Stars of American Loggers, Swamp Loggers Call For Relief
The Carolina Loggers Association (CLA) and Professional Logging Contractors of Maine (PLC) have released video statements from stars of the American Loggers and Swamp Loggers reality television series calling for action from Congress and the Trump administration to provide pandemic relief to the nation’s struggling loggers and timber haulers.
Eldon and Rudy Pelletier of Maine, stars of American Loggers, and Bobby Goodson of North Carolina, star of Swamp Loggers, recorded the statements in late August following months of market declines and job losses in the nation’s logging industry due to the ongoing COVID-19 pandemic. A recent analysis generated for the American Loggers Council (ALC) shows that this year’s decrease in raw wood material consumption has led to a$1.83 billion reduction in the value of logger/trucker-delivered wood. The report, conducted by the analytics firm Forests2Market, found that raw wood material consumption between January-July 2020 was 6.7% less than the same period in 2019—dropping 21.4 million tons of material. This resulted in a 13% reduction ($1.83 billion) in value of the delivered wood.
The effects of the pandemic have crippled loggers across the U.S., and though separated by hundreds of miles, the Pelletiers and Goodson describe similar scenarios of job losses, revenue losses and unprecedented challenges. They also agree that while loggers never ask for help and have never received any, they need help now like that already provided to farmers and fishermen by Congress and the Trump Administration.
“Logging is farming,” Goodson says, “Loggers in North Carolina, we’re hurting right now, and we need some help. We are farmers, and we’ve never asked for help before, but this is a time that we need it.”
While Eldon Pelletier says, “We’re not asking for handouts but we know the government has helped the maple syrup people, and we feel that being in the logging and the woods industry that maybe there would be something there that could be given to us to help us. Any help we can get would be a big plus…we’ve never needed it more than now.”

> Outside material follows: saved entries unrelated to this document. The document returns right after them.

(** The slice expressions [s[lo:]], [s[:hi]] and [s[lo:hi]]. *)
Definition sliceFrom {A} (s : list A) (lo : Z) : list A := drop (Z.to_nat lo) s.
Definition sliceTo {A} (s : list A) (hi : Z) : list A := take (Z.to_nat hi) s.
Definition slice {A} (s : list A) (lo hi : Z) : list A :=
  take (Z.to_nat (hi - lo)) (drop (Z.to_nat lo) s).

(** ** Errors *)

Inductive error : Type :=
| EOF                    (* io.EOF *)
| ErrUnexpectedEOF       (* io.ErrUnexpectedEOF *)
| ErrMessageMalformed
| ErrInvalidUnreadRune   (* bufio.ErrInvalidUnreadRune *)
| ErrIO (code : nat).    (* any other error of the source reader *)

Definition error_eqb (a b : error) : bool :=
  match a, b with
  | EOF, EOF | ErrUnexpectedEOF, ErrUnexpectedEOF
  | ErrMessageMalformed, ErrMessageMalformed
  | ErrInvalidUnreadRune, ErrInvalidUnreadRune => true
  | ErrIO m, ErrIO n => Nat.eqb m n
  | _, _ => false
  end.

(** ** The buffered source: [bufio.Reader]

    [pending] are the runes still to be delivered, each with the size in bytes
    that [ReadRune] reports for it (a byte that starts no valid encoding is
    delivered as U+FFFD with size 1); [final] is the error the exhausted
    source answers with, then and at every later call ([io.EOF] for a reader
    that simply ends); [lastRune] is the rune the last operation delivered,
    if that operation was a successful [ReadRune]: [bufio] keeps its size in
    a field that [ReadRune] sets and that a failed [ReadRune] and every
    [UnreadRune] clear, so that [UnreadRune] succeeds only right after a
    successful [ReadRune]. *)

Record Reader : Type := mkReader {
  pending : list (rune * Z);
  lastRune : option (rune * Z);
  final : error
}.

Definition ReadRune (b : Reader) : (rune * Z * option error) * Reader :=
  match pending b with
  | [] => ((0, 0, Some (final b)), mkReader [] None (final b))
  | it :: rest => ((fst it, snd it, None), mkReader rest (Some it) (final b))
  end.

Definition UnreadRune (b : Reader) : option error * Reader :=
  match lastRune b with
  | None => (Some ErrInvalidUnreadRune, b)
  | Some it => (None, mkReader (it :: pending b) None (final b))
  end.

(** A source over a text whose runes are all encoded validly. *)
Definition NewReader (text : gostring) : Reader :=
  mkReader (map (fun r => (r, RuneLen r)) text) None EOF.

(** ** Messages and the scanner state *)

Record Message : Type := mkMessage {
  Raw : gostring;
  Tags : option (gmap gostring gostring);   (* [None] is the nil map *)
  Prefix : gostring;
  Command : gostring;
  Params : list gostring
}.

(** [Message{}] *)
Definition zeroMessage : Message := mkMessage [] None [] [] [].

Record Scanner : Type := mkScanner {
  src : Reader;
  buf : gostring;
  rawBuf : list rune;
  message : Message;
  err : option error;
  currentMsgSize : Z;
  lastRuneSize : Z
}.

Definition NewScanner (r : Reader) : Scanner :=
  mkScanner r [] [] zeroMessage None 0 0.

Definition set_src (r : Reader) (s : Scanner) : Scanner :=
  mkScanner r (buf s) (rawBuf s) (message s) (err s) (currentMsgSize s) (lastRuneSize s).
Definition set_buf (b : gostring) (s : Scanner) : Scanner :=
  mkScanner (src s) b (rawBuf s) (message s) (err s) (currentMsgSize s) (lastRuneSize s).
Definition set_rawBuf (r : list rune) (s : Scanner) : Scanner :=
  mkScanner (src s) (buf s) r (message s) (err s) (currentMsgSize s) (lastRuneSize s).
Definition set_message (m : Message) (s : Scanner) : Scanner :=
  mkScanner (src s) (buf s) (rawBuf s) m (err s) (currentMsgSize s) (lastRuneSize s).
Definition set_err (e : option error) (s : Scanner) : Scanner :=
  mkScanner (src s) (buf s) (rawBuf s) (message s) e (currentMsgSize s) (lastRuneSize s).
Definition set_currentMsgSize (n : Z) (s : Scanner) : Scanner :=
  mkScanner (src s) (buf s) (rawBuf s) (message s) (err s) n (lastRuneSize s).
Definition set_lastRuneSize (n : Z) (s : Scanner) : Scanner :=
  mkScanner (src s) (buf s) (rawBuf s) (message s) (err s) (currentMsgSize s) n.

(** ** Methods as state transformers *)

Inductive outcome (A : Type) : Type :=
| Ret (a : A) (s : Scanner)
| Panic
| OutOfFuel.
Arguments Ret {A} a s.
Arguments Panic {A}.
Arguments OutOfFuel {A}.

Definition M (A : Type) : Type := Scanner -> outcome A.

Global Instance M_ret : MRet M := fun A (a : A) s => Ret a s.

Global Instance M_bind : MBind M := fun A B (f : A -> M B) (m : M A) s =>
  match m s with
  | Ret a s' => f a s'
  | Panic => Panic
  | OutOfFuel => OutOfFuel
  end.

Definition modify (f : Scanner -> Scanner) : M unit := fun s => Ret tt (f s).
Definition gets {A} (f : Scanner -> A) : M A := fun s => Ret (f s) s.

(** The fuel a loop that consumes one rune per turn needs in state [s]. *)
Definition fuelOf (s : Scanner) : nat := S (length (pending (src s))).

(** [func (s *Scanner) read() (rune, error)] *)
Definition read : M (rune * option error) := fun s =>
  let '((rn, n, e), b) := ReadRune (src s) in
  match e with
  | Some e => Ret (0, Some e) (set_src b s)
  | None =>
      let s1 := set_src b s in
      let s2 := set_lastRuneSize n s1 in
      let s3 := set_currentMsgSize (currentMsgSize s2 + n) s2 in
      let s4 := set_rawBuf (rawBuf s3 ++ [rn]) s3 in
      if currentMsgSize s4 >? maxMessageSize
      then Ret (0, Some ErrMessageMalformed) s4
      else Ret (rn, None) s4
  end.

(** [func (s *Scanner) unread() error]; the slice expression
    [s.rawBuf[:len(s.rawBuf)-1]] panics on an empty [rawBuf]. *)
Definition unread : M (option error) := fun s =>
  let '(e, b) := UnreadRune (src s) in
  match e with
  | Some e => Ret (Some e) (set_src b s)
  | None =>
      let s1 := set_src b s in
      let s2 := set_currentMsgSize (currentMsgSize s1 - lastRuneSize s1) s1 in
      match rawBuf s2 with
      | [] => Panic
      | _ => Ret None (set_rawBuf (sliceTo (rawBuf s2) (Z.of_nat (length (rawBuf s2)) - 1)) s2)
      end
  end.

(** [func (s *Scanner) skipSpace()] *)
Fixpoint skipSpace_loop (fuel : nat) : M unit :=
  match fuel with
  | O => fun _ => OutOfFuel
  | S fuel' =>
      '(ch, _) ← read;
      if negb (ch =? runeSpace) then unread;; mret tt
      else skipSpace_loop fuel'
  end.

Definition skipSpace : M unit := fuel ← gets fuelOf; skipSpace_loop fuel.

(** [s.buf.Reset()] and [s.buf.WriteRune(ch)] *)
Definition buf_Reset : M unit := modify (set_buf []).
Definition buf_WriteRune (ch : rune) : M unit := modify (fun s => set_buf (buf s ++ [ch]) s).

(** The [for] loop of [readTags]: [Some e] when the loop returns from the
    method with the error [e], [None] when it is left by [break]. *)
Fixpoint readTags_loop (fuel : nat) : M (option error) :=
  match fuel with
  | O => fun _ => OutOfFuel
  | S fuel' =>
      '(ch, err) ← read;
      match err with
      | Some e =>
          if error_eqb e EOF then mret (Some ErrUnexpectedEOF) else mret (Some e)
      | None =>
          if ch =? runeSpace then mret None
          else
            len ← gets (fun s => byteLen (buf s));
            if len >=? maxMessageSize then mret (Some ErrMessageMalformed)
            else buf_WriteRune ch;; readTags_loop fuel'
      end
  end.

(** The [range] loop over [splitTags]; [None] when it returns from the method
    with [ErrMessageMalformed]. *)
Fixpoint splitTags_loop (splitTags : list gostring) (tagMap : gmap gostring gostring)
  : option (gmap gostring gostring) :=
  match splitTags with
  | [] => Some tagMap
  | v :: rest =>
      if Contains v runeEquals then
        let pair := Split v runeEquals in
        if (length pair <? 2)%nat || (2 <? length pair)%nat then None
        else splitTags_loop rest (<[pair !!! 0%nat := pair !!! 1%nat]> tagMap)
      else splitTags_loop rest (<[v := []]> tagMap)
  end.

(** [func (s *Scanner) readTags() (map[string]string, error)].  In the branch
    without a semicolon the source appends the text to the local slice [tags],
    which nothing reads afterwards: the branch leaves [tagMap] empty. *)
Definition readTags : M (option (gmap gostring gostring) * option error) :=
  buf_Reset;;
  fuel ← gets fuelOf;
  r ← readTags_loop fuel;
  match r with
  | Some e => mret (None, Some e)
  | None =>
      text ← gets buf;
      let tagMap : gmap gostring gostring := ∅ in
      let r :=
        if negb (Contains text runeSemicolon) then Some tagMap
        else splitTags_loop (Split text runeSemicolon) tagMap in
      match r with
      | None => mret (None, Some ErrMessageMalformed)
      | Some tagMap => skipSpace;; mret (Some tagMap, None)
      end
  end.

(** [func (s *Scanner) readPrefix() (string, error)] *)
Fixpoint readPrefix_loop (fuel : nat) : M (option error) :=
  match fuel with
  | O => fun _ => OutOfFuel
  | S fuel' =>
      '(ch, err) ← read;
      match err with
      | Some e =>
          if error_eqb e EOF then mret (Some ErrUnexpectedEOF) else mret (Some e)
      | None =>
          if ch =? runeSpace then mret None
          else buf_WriteRune ch;; readPrefix_loop fuel'
      end
  end.

Definition readPrefix : M (gostring * option error) :=
  buf_Reset;;
  fuel ← gets fuelOf;
  r ← readPrefix_loop fuel;
  match r with
  | Some e => mret ([], Some e)
  | None =>
      prefix ← gets buf;
      skipSpace;;
      mret (prefix, None)
  end.

(** [func (s *Scanner) readCommand() (string, error)] *)
Fixpoint readCommand_loop (fuel : nat) : M (option error) :=
  match fuel with
  | O => fun _ => OutOfFuel
  | S fuel' =>
      '(ch, err) ← read;
      match err with
      | Some e =>
          if error_eqb e EOF then mret (Some ErrUnexpectedEOF) else mret (Some e)
      | None =>
          if ch =? runeSpace then mret None
          else if ch =? runeCR then unread;; mret None
          else buf_WriteRune ch;; readCommand_loop fuel'
      end
  end.

Definition readCommand : M (gostring * option error) :=
  buf_Reset;;
  fuel ← gets fuelOf;
  r ← readCommand_loop fuel;
  match r with
  | Some e => mret ([], Some e)
  | None => skipSpace;; text ← gets buf; mret (text, None)
  end.

(** [func (s *Scanner) isLineEnd() (bool, error)] *)
Definition isLineEnd : M (bool * option error) :=
  '(ch, err) ← read;
  match err with
  | Some e => mret (false, Some e)
  | None =>
      if ch =? runeCR then
        '(ch, err) ← read;
        match err with
        | Some e => mret (false, Some e)
        | None =>
            if ch =? runeLF then mret (true, None)
            else unread;; unread;; mret (false, None)
        end
      else unread;; mret (false, None)
  end.

(** The reading loop of [readParams]. *)
Fixpoint readParams_loop (fuel : nat) : M (option error) :=
  match fuel with
  | O => fun _ => OutOfFuel
  | S fuel' =>
      '(end_, _) ← isLineEnd;
      if (end_ : bool) then mret None
      else
        '(ch, err) ← read;
        match err with
        | Some e =>
            if error_eqb e EOF then mret (Some ErrUnexpectedEOF) else mret (Some e)
        | None => buf_WriteRune ch;; readParams_loop fuel'
        end
  end.

(** The [range] loop of [readParams] over [paramString], from index [i] and
    for at most [n] more turns, with the parameters gathered so far. *)
Fixpoint params_loop (n : nat) (i : nat) (paramString : list gostring)
    (params : list gostring) : list gostring :=
  match n with
  | O => params
  | S n' =>
      match paramString !! i with
      | None => params
      | Some v =>
          if HasPrefix v runeColon then
            let paramString := <[i := sliceFrom (paramString !!! i) 1]> paramString in
            params ++ [Join (sliceFrom paramString (Z.of_nat i)) runeSpace]
          else
            params_loop n' (S i) paramString
              (if bool_decide (v ≠ []) then params ++ [v] else params)
      end
  end.

(** [func (s *Scanner) readParams() ([]string, error)] *)
Definition readParams : M (list gostring * option error) :=
  let params : list gostring := [] in
  buf_Reset;;
  fuel ← gets fuelOf;
  r ← readParams_loop fuel;
  match r with
  | Some e => mret ([], Some e)
  | None =>
      text ← gets buf;
      let paramString := Split text runeSpace in
      mret (params_loop (length paramString) 0 paramString params, None)
  end.

Definition with_Tags (t : option (gmap gostring gostring)) (m : Message) : Message :=
  mkMessage (Raw m) t (Prefix m) (Command m) (Params m).
Definition with_Prefix (p : gostring) (m : Message) : Message :=
  mkMessage (Raw m) (Tags m) p (Command m) (Params m).
Definition with_Command (c : gostring) (m : Message) : Message :=
  mkMessage (Raw m) (Tags m) (Prefix m) c (Params m).
Definition with_Params (p : list gostring) (m : Message) : Message :=
  mkMessage (Raw m) (Tags m) (Prefix m) (Command m) p.
Definition with_Raw (r : gostring) (m : Message) : Message :=
  mkMessage r (Tags m) (Prefix m) (Command m) (Params m).

(** The block of [next] guarded by [ch == runeAt]: the tags, the reset of the
    size counter and the next rune; [inr e] when the block returns from
    [next] with the error [e]. *)
Definition next_tags (msg : Message) (ch : rune) : M (Message * rune + error) :=
  if ch =? runeAt then
    '(tags, err) ← readTags;
    match err with
    | Some e => mret (inr e)
    | None =>
        modify (set_currentMsgSize 0);;
        '(ch, err) ← read;
        match err with
        | Some e =>
            if error_eqb e EOF then mret (inr ErrUnexpectedEOF) else mret (inr e)
        | None => mret (inl (with_Tags tags msg, ch))
        end
    end
  else mret (inl (msg, ch)).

While Congress and the U.S. Department of Agriculture (USDA) have provided relief funding for numerous agricultural categories, they have not yet classified timber within the category that qualifies for COVID-19 assistance. The USDA’s Coronavirus Food Assistance Program (CFAP) received $16 billion to provide direct support to certain agricultural producers based on actual losses where prices and market supply chains have been affected. The program will assist producers with additional adjustments and changes in marketing costs that result from oversaturated markets and lack of demand for the 2020 marketing year as a result of COVID-19. Maple syrup producers have been granted eligibility for the program, as have producers of wool, cut flowers, aloe leaves and upland cotton. Elsewhere, Congress has yet to act on bipartisan Logger Relief bills introduced in the Senate (S.4233) by Senator Susan Collins (R-ME) and Senator Tina Smith (D-MN), and in the House (H.R. 7690) by Representative Jared Golden (D-ME) and Representative David Rouzer (R-NC). Specifically, the bills would direct the USDA to make economic relief payments to logging and log trucking businesses that experienced losses of greater than 10% in the first two quarters of 2020 (as compared to 2019). The program would be similar to others already enacted by Congress for agricultural producers.
Even though members of Congress from 13 states have co-sponsored the Logger Relief Act—to date, loggers and timber haulers have received no direct federal aid.